## Problem details
Bring together every line in the data that includes "Planner".

[Stored data entries]
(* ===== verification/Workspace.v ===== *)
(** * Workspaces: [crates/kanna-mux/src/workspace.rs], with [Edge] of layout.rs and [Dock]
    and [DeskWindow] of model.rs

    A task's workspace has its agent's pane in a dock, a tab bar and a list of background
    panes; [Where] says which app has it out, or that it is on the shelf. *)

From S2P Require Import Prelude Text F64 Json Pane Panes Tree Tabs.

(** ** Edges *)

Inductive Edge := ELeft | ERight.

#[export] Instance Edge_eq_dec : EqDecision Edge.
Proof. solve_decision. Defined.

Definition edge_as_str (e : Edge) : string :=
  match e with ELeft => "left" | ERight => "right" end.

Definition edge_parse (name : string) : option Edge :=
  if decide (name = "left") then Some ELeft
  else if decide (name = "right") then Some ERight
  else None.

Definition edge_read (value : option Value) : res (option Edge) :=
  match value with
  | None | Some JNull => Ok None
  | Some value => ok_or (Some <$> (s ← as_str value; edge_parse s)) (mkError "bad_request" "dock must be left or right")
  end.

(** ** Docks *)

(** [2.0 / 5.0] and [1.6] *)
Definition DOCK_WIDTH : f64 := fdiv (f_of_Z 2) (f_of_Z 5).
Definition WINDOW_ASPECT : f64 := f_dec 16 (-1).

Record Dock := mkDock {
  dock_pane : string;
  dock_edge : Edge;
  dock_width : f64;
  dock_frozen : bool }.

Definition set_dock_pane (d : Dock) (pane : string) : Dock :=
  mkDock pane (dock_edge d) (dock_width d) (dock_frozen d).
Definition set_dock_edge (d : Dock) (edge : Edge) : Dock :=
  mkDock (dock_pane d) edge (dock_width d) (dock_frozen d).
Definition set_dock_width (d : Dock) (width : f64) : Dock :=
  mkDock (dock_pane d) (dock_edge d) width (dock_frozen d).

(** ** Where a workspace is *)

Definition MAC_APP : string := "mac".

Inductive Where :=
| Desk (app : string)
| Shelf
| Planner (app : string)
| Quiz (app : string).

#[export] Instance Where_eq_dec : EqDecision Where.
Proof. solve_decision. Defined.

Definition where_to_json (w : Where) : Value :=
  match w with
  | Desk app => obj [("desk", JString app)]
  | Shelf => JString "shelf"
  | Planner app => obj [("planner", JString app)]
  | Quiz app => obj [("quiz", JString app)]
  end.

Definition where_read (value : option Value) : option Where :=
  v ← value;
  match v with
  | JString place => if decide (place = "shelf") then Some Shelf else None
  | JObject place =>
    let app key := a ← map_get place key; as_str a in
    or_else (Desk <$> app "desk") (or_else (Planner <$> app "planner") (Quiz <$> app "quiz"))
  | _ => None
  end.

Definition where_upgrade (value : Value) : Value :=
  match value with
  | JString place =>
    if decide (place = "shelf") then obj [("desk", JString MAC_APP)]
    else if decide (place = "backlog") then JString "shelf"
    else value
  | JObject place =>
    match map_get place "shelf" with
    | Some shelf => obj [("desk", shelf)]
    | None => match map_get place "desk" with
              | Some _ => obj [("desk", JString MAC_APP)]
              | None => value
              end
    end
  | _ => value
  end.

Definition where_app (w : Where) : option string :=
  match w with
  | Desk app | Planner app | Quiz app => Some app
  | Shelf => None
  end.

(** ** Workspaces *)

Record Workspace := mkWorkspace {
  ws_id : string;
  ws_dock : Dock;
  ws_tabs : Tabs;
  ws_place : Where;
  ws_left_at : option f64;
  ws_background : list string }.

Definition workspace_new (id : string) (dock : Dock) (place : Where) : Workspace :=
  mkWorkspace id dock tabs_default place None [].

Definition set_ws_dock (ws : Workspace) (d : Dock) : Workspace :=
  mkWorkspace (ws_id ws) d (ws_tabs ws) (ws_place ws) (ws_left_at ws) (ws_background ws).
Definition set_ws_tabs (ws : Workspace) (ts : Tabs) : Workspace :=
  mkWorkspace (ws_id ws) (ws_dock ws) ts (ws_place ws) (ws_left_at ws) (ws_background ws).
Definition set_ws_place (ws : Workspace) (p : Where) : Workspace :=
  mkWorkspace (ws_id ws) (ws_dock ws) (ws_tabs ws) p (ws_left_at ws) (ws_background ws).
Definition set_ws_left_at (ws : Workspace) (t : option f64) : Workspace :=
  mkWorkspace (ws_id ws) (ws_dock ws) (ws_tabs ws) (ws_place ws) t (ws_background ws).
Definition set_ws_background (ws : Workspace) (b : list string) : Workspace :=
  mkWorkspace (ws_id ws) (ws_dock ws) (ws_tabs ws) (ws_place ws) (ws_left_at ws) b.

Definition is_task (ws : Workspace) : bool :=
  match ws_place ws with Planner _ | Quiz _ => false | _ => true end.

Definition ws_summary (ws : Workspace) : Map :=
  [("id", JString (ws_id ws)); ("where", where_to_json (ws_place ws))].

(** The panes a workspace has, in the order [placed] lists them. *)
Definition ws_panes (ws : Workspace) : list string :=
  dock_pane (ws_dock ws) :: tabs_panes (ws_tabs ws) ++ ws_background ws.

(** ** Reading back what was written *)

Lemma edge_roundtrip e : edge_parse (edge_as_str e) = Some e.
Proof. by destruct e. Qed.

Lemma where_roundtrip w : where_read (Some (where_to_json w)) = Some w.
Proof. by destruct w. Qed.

## Answer area
| Planner (app : string)
  | Planner app => obj [("planner", JString app)]
    or_else (Desk <$> app "desk") (or_else (Planner <$> app "planner") (Quiz <$> app "quiz"))
  | Desk app | Planner app | Quiz app => Some app
  match ws_place ws with Planner _ | Quiz _ => false | _ => true end.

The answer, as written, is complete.